▶ What you will do
For the records below, print the lines from the line with "BlockSize : Z;" through the line with "Definition DefaultFalsePositiveRate : float64" exactly as written; include both end lines and exclude the rest.

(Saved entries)
(* ===== verification/Writer.v ===== *)
(** * Writing an SSTable

    Models [internal/sstable/options.go] and [writer.go].  The writer consumes
    a record iterator and produces the bytes of the file and the metadata of
    the table; the calls to the operating system around it (create, sync,
    close and rename of the temporary file) are taken to succeed, a failing
    one makes the code return its error before the table is visible.  [None]
    is a panic in the filter or an iterator that did not stop within the
    fuel. *)

From S2P Require Export MemTable BlockLayout Index.
From S2P Require Import Crc32 Float64 Bloom.

(** ** Options *)

Record BloomFilterOptions := mkBloomOptions { Enabled : bool; FalsePositiveRate : float64 }.

Record WriteOptions := mkWriteOptions {
  BlockSize : Z;
  RestartInterval : Z;
  CompressionType : Z;
  MinCompressionSavingsRate : float64;
  BloomOptions : BloomFilterOptions;
}.

Definition DefaultBlockSize : Z := 64 * 1024.
Definition DefaultRestartInterval : Z := 16.
(** 0.01 and 0.125 *)
Definition DefaultFalsePositiveRate : float64 := S754_finite false 0x147ae147ae147b (-59).
Definition DefaultMinCompressionSavingsRate : float64 := f_div (f_of_Z 1) (f_of_Z 8).

Definition DefaultWriteOptions : WriteOptions :=
  mkWriteOptions DefaultBlockSize DefaultRestartInterval LZ4 DefaultMinCompressionSavingsRate
    (mkBloomOptions true DefaultFalsePositiveRate).

Inductive sst_error : Type :=
| BadRestartInterval (n : Z)
| BadSavingsRate
| BadCompressionType (t : Z)
| BadFalsePositiveRate
| FilterError (e : bloom_error)
| UnsortedKey (previous key : bytes)
| UnsortedSeq (seq previous : Z)
| BlockError (e : block_error)
| IteratorError.

Definition f_is_nan (f : float64) : bool := match f with S754_nan => true | _ => false end.

Definition normalizeWriteOptions (opts : WriteOptions) : result sst_error WriteOptions :=
  let blockSize := if BlockSize opts <=? 0 then DefaultBlockSize else BlockSize opts in
  let interval := if RestartInterval opts <=? 0 then DefaultRestartInterval else RestartInterval opts in
  _ ← guard_err (interval >? u32_max) (BadRestartInterval interval);
  let rate := MinCompressionSavingsRate opts in
  _ ← guard_err (f_ltb rate f_zero || f_leb f_one rate) BadSavingsRate;
  _ ← guard_err (negb (CompressionType opts =? None_) && negb (CompressionType opts =? LZ4))
        (BadCompressionType (CompressionType opts));
  let fpr := FalsePositiveRate (BloomOptions opts) in
  _ ← guard_err (Enabled (BloomOptions opts) && (f_is_nan fpr || f_leb fpr f_zero || f_leb f_one fpr))
        BadFalsePositiveRate;
  Ok (mkWriteOptions blockSize interval (CompressionType opts) rate (BloomOptions opts)).

(** ** The writer's local state *)

Record wstate := mkW {
  w_file : bytes;
  w_index : list IndexEntry;
  w_logical : bytes;
  w_restarts : list Z;
  w_count : Z;
  w_blockFirstKey : bytes;
  w_previousKey : bytes;
  w_previousSeq : Z;
  w_smallestKey : bytes;
  w_largestKey : bytes;
  w_first : bool;
  w_filter : option Filter;
}.

Definition w_init (filter : option Filter) : wstate :=
  mkW [] [] [] [] 0 [] [] 0 [] [] true filter.

(** The table a writer returns. *)
Record table_meta := mkTableMeta {
  tm_SizeBytes : Z;
  tm_SmallestKey : bytes;
  tm_LargestKey : bytes;
  tm_index : list IndexEntry;
  tm_filter : option Filter;
}.

Definition startBlock (firstKey : bytes) (w : wstate) : wstate :=
  mkW (w_file w) (w_index w) [x00; x00; x00; x00] [] 0 firstKey
    (w_previousKey w) (w_previousSeq w) (w_smallestKey w) (w_largestKey w) (w_first w) (w_filter w).

Section writer.
Context {lz : LZ4Codec} (Hash128 : bytes -> Z * Z) (math_Log : float64 -> float64)
        (conv_undefined : float64 -> Z).

Definition flushBlock (opts : WriteOptions) (w : wstate) : result sst_error wstate :=
  if w_count w =? 0 then Ok w
  else
    let logical := PutUint32 (u32 (w_count w)) ++ drop 4 (w_logical w) ++
      concat (PutUint32 <$> w_restarts w) ++
      PutUint32 (u32 (RestartInterval opts)) ++ PutUint32 (u32 (len (w_restarts w))) in
    physical ← map_err BlockError
      (encodePhysicalBlock logical (CompressionType opts) (MinCompressionSavingsRate opts));
    let offset := len (w_file w) in
    Ok (mkW (w_file w ++ physical)
          (w_index w ++ [mkIndexEntry (w_blockFirstKey w) offset (u32 (len physical))])
          [] [] 0 []
          (w_previousKey w) (w_previousSeq w) (w_smallestKey w) (w_largestKey w) (w_first w) (w_filter w)).

(** The order check of the loop. *)
Definition check_order (w : wstate) (rec : record) : result sst_error unit :=
  _ ← guard_err (negb (w_first w) && key_ltb (Key rec) (w_previousKey w))
        (UnsortedKey (w_previousKey w) (Key rec));
  guard_err (negb (w_first w) && key_eqb (w_previousKey w) (Key rec) && (w_previousSeq w <? Seq rec))
    (UnsortedSeq (Seq rec) (w_previousSeq w)).

(** The bookkeeping of the loop: the keys seen and the filter. *)
Definition note_record (filterEnabled : bool) (rec : record) (w : wstate) : option wstate :=
  filter ← (if filterEnabled then
              match w_filter w with
              | Some f => f ← Add Hash128 (Key rec) f; Some (Some f)
              | None => None
              end
            else Some (w_filter w));
  Some (mkW (w_file w) (w_index w) (w_logical w) (w_restarts w) (w_count w) (w_blockFirstKey w)
          (Key rec) (Seq rec) (if w_first w then Key rec else w_smallestKey w) (Key rec) false filter).

(** The record is appended to the current block. *)
Definition append_record (addsRestart : bool) (rec : record) (w : wstate) : wstate :=
  mkW (w_file w) (w_index w) (w_logical w ++ EncodeBinary rec)
    (if addsRestart then w_restarts w ++ [u32 (len (w_logical w))] else w_restarts w)
    (w_count w + 1) (w_blockFirstKey w)
    (w_previousKey w) (w_previousSeq w) (w_smallestKey w) (w_largestKey w) (w_first w) (w_filter w).

(** The second half of the loop body: make room, then append. *)
Definition place_record (opts : WriteOptions) (rec : record) (w : wstate) : result sst_error wstate :=
  let w := if w_count w =? 0 then startBlock (Key rec) w else w in
  let recSize := EncodedSize rec in
  let addsRestart := w_count w mod RestartInterval opts =? 0 in
  let restartCount := len (w_restarts w) + (if addsRestart then 1 else 0) in
  let projectedSize := len (w_logical w) + recSize + restartCount * 4 + 8 in
  if (w_count w >? 0) && (projectedSize >? BlockSize opts) then
    w ← flushBlock opts w;
    Ok (append_record true rec (startBlock (Key rec) w))
  else Ok (append_record addsRestart rec w).

Definition write_record (opts : WriteOptions) (filterEnabled : bool) (rec : record) (w : wstate)
    : option (result sst_error wstate) :=
  match check_order w rec with
  | Err e => Some (Err e)
  | Ok _ => w ← note_record filterEnabled rec w; Some (place_record opts rec w)
  end.

(** [for it.Next() { ... }] followed by the check of [it.Err()]. *)
Fixpoint write_loop {E I} `{!RecordIterator E I} (fuel : nat) (opts : WriteOptions) (filterEnabled : bool)
    (it : I) (w : wstate) : option (result sst_error wstate) :=
  match fuel with
  | O => None
  | S fuel =>
      '(ok, it) ← it_next it;
      if (ok : bool) then
        r ← write_record opts filterEnabled (it_record it) w;
        match r with
        | Err e => Some (Err e)
        | Ok w => write_loop fuel opts filterEnabled it w
        end
      else Some (match it_err it with Some _ => Err IteratorError | None => Ok w end)
  end.

(** After the loop: the last block, the index, the filter and the footer. *)
Definition finish (opts : WriteOptions) (w : wstate) : result sst_error (table_meta * bytes) :=
  w ← flushBlock opts w;
  let indexOffset := len (w_file w) in
  let file := w_file w ++ writeIndex (w_index w) in
  let indexLength := len file - indexOffset in
  '(file, filterOffset, filterLength) ←
    match w_filter w with
    | None => Ok (file, 0, 0)
    | Some f =>
        encodedFilter ← map_err FilterError (Encode (Some f));
        Ok (file ++ encodedFilter, len file, len encodedFilter)
    end;
  let file := file ++ writeFooter indexOffset indexLength filterOffset filterLength in
  Ok (mkTableMeta (len file) (w_smallestKey w) (w_largestKey w) (w_index w) (w_filter w), file).

Definition CreateFromIteratorWithOptions {E I} `{!RecordIterator E I} (fuel : nat) (it : I)
    (recordCountHint : Z) (opts : WriteOptions) : option (result sst_error (table_meta * bytes)) :=
  match normalizeWriteOptions opts with
  | Err e => Some (Err e)
  | Ok opts =>
      let filterEnabled := Enabled (BloomOptions opts) && (recordCountHint >? 0) in
      let created :=
        if filterEnabled
        then map_err FilterError
               (f ← New math_Log conv_undefined recordCountHint (FalsePositiveRate (BloomOptions opts));
                Ok (Some f))
        else Ok None in
      match created with
      | Err e => Some (Err e)
      | Ok filter =>
          r ← write_loop fuel opts filterEnabled it (w_init filter);
          Some (w ← r; finish opts w)
      end
  end.

(** ** The slice iterator *)

Record sliceIterator := mkSlice { sl_records : list record; sl_index : Z; sl_current : record }.

Definition newSliceIterator (records : list record) : sliceIterator := mkSlice records (-1) zero_record.

Definition slice_Next (it : sliceIterator) : option (bool * sliceIterator) :=
  let i := sl_index it + 1 in
  if i >=? len (sl_records it) then Some (false, mkSlice (sl_records it) i (sl_current it))
  else r ← sl_records it !! Z.to_nat i; Some (true, mkSlice (sl_records it) i r).

(** It has no [Seek]; the writer does not use one. *)
Local Instance slice_iterator : RecordIterator Empty_set sliceIterator := {|
  it_next := slice_Next;
  it_record := sl_current;
  it_err := fun _ => None;
  it_seek := fun _ _ => None;
|}.

Definition CreateFromRecordsWithOptions (records : list record) (opts : WriteOptions)
    : option (result sst_error (table_meta * bytes)) :=
  CreateFromIteratorWithOptions (S (length records)) (newSliceIterator records) (len records) opts.

Definition CreateFromRecords (records : list record) (blockSize : Z)
    : option (result sst_error (table_meta * bytes)) :=
  CreateFromRecordsWithOptions records
    (mkWriteOptions blockSize DefaultRestartInterval LZ4 DefaultMinCompressionSavingsRate
       (mkBloomOptions true DefaultFalsePositiveRate)).

(** The iterator stops after the records of the table, fewer than its nodes. *)
Definition CreateFromMemTableWithOptions (mt : MemTable) (opts : WriteOptions)
    : option (result sst_error (table_meta * bytes)) :=
  it ← MemTable_Iterator mt;
  CreateFromIteratorWithOptions (S (length (SkipList.arena (data mt)))) it (MemTable_Len mt) opts.

Definition CreateFromMemTable (mt : MemTable) : option (result sst_error (table_meta * bytes)) :=
  CreateFromMemTableWithOptions mt DefaultWriteOptions.
End writer.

▶ Worked solution
  BlockSize : Z;
  RestartInterval : Z;
  CompressionType : Z;
  MinCompressionSavingsRate : float64;
  BloomOptions : BloomFilterOptions;
}.

Definition DefaultBlockSize : Z := 64 * 1024.
Definition DefaultRestartInterval : Z := 16.
(** 0.01 and 0.125 *)
Definition DefaultFalsePositiveRate : float64 := S754_finite false 0x147ae147ae147b (-59).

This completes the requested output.